Provided records below:

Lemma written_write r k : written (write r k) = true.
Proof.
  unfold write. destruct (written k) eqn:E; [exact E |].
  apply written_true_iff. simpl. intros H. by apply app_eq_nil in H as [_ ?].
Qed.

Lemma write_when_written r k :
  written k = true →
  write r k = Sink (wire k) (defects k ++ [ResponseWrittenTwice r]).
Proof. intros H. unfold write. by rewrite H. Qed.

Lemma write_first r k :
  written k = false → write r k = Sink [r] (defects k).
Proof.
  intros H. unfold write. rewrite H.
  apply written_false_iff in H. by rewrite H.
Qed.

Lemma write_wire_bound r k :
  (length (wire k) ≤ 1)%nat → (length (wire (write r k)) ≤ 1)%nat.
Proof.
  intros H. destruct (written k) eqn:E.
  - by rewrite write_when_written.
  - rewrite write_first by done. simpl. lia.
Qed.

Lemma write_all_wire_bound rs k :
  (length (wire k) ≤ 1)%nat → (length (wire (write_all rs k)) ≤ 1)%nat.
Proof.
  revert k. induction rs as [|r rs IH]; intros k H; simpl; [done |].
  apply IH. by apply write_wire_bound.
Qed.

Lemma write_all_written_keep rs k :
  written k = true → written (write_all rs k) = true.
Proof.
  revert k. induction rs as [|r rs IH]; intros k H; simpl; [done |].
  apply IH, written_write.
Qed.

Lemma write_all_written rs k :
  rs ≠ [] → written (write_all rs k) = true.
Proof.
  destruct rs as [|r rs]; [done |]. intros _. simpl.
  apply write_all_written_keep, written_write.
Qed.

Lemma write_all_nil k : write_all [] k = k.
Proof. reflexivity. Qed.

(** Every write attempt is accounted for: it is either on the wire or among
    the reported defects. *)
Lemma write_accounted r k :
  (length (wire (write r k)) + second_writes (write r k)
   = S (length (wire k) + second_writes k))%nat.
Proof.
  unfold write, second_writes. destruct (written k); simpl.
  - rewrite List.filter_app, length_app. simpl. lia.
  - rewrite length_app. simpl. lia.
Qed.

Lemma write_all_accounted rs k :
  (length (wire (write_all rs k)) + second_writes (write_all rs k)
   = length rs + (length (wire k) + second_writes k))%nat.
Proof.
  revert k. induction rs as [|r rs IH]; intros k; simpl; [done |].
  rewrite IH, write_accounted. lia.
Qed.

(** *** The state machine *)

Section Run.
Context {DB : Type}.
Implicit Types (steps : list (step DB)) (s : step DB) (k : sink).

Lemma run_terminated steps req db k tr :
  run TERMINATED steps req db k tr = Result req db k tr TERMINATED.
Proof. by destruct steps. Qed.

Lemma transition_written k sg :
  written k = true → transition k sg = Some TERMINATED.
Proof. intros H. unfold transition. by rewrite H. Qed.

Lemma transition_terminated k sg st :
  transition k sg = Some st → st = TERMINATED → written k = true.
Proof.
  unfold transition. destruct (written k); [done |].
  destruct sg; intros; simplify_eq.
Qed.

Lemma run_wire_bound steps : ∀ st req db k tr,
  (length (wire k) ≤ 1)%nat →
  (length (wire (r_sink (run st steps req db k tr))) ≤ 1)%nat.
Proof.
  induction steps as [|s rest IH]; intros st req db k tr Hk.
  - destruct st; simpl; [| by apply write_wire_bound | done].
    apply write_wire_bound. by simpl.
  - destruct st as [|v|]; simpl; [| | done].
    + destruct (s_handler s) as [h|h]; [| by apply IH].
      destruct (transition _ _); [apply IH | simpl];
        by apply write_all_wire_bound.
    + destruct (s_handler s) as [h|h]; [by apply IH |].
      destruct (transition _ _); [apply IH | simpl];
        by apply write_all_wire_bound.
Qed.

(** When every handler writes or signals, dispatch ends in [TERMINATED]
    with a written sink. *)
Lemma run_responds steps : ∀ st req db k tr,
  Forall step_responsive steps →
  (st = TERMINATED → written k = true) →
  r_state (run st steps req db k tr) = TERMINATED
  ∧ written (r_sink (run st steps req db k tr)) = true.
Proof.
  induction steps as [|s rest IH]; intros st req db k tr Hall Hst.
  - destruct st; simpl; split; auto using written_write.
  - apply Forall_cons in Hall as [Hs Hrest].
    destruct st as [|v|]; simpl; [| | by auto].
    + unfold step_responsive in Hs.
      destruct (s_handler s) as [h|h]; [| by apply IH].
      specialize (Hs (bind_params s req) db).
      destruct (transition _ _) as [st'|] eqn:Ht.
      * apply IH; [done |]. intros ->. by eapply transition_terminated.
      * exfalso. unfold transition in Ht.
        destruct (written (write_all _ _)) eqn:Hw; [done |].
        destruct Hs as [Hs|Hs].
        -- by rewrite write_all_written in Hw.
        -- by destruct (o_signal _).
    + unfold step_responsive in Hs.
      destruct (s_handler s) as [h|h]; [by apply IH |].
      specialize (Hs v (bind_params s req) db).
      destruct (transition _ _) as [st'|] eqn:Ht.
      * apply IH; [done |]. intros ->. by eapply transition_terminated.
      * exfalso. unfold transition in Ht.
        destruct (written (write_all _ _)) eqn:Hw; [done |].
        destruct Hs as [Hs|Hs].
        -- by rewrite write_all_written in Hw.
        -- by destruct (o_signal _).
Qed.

End of Provided records.
Provided records below:

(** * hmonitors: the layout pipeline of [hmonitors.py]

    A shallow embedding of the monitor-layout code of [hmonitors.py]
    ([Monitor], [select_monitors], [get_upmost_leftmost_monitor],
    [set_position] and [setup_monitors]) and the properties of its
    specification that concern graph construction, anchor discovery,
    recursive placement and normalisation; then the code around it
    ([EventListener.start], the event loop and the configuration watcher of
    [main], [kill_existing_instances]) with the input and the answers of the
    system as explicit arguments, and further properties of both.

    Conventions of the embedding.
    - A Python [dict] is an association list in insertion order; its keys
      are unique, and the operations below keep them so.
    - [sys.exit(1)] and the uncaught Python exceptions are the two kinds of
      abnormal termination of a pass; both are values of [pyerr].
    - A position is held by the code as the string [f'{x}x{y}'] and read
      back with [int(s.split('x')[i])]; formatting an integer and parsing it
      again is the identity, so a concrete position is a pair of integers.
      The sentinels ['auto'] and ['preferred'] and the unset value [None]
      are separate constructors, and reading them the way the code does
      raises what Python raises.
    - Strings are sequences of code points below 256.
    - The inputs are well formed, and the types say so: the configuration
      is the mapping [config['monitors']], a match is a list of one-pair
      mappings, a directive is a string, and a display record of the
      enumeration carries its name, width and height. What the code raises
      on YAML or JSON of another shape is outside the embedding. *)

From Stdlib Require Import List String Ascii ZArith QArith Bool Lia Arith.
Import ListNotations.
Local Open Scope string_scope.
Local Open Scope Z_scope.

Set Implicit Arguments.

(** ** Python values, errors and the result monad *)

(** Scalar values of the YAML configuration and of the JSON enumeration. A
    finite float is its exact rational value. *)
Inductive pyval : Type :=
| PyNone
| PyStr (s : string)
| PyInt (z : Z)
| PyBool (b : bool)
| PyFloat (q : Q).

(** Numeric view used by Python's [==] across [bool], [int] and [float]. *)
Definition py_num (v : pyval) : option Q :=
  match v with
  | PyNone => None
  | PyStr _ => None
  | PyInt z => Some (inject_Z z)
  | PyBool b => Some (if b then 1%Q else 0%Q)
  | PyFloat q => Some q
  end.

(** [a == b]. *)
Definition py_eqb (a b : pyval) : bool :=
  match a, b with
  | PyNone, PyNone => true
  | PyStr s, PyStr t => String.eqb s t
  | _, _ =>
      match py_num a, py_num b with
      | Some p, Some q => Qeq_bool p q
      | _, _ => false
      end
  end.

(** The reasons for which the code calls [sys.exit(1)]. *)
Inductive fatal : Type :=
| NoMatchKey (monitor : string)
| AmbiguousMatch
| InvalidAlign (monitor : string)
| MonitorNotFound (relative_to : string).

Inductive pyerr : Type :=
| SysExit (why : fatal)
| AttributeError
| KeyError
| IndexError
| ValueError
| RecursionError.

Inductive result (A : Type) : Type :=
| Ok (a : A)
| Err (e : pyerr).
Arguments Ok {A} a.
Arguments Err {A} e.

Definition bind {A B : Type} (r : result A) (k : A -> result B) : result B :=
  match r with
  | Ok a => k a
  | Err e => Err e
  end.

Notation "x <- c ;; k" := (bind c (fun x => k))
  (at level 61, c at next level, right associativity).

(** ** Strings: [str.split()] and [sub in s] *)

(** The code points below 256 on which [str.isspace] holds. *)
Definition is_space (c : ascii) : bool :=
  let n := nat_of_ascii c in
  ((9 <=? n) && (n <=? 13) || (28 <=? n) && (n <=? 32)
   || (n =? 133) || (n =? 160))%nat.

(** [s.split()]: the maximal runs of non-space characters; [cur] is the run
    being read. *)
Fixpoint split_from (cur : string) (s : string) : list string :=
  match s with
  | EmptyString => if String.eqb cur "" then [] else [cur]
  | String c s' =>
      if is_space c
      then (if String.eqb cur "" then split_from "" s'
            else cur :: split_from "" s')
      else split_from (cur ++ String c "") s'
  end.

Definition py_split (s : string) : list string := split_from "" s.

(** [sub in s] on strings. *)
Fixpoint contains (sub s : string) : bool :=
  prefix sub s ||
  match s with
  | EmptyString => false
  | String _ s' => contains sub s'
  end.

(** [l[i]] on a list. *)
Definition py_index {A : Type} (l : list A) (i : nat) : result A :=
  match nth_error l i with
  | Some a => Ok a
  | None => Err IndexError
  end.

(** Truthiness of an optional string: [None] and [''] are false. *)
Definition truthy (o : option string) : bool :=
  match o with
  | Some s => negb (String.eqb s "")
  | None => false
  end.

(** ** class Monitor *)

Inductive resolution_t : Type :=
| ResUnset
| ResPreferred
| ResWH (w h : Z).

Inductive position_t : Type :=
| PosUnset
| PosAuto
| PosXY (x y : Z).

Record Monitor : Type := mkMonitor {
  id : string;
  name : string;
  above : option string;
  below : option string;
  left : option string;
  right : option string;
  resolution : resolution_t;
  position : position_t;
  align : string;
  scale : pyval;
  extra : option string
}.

End of Provided records.

Task to complete —
Locate the word "fatal" in the data above. Copy every line carrying it.

Completed task —
Inductive fatal : Type :=
| SysExit (why : fatal)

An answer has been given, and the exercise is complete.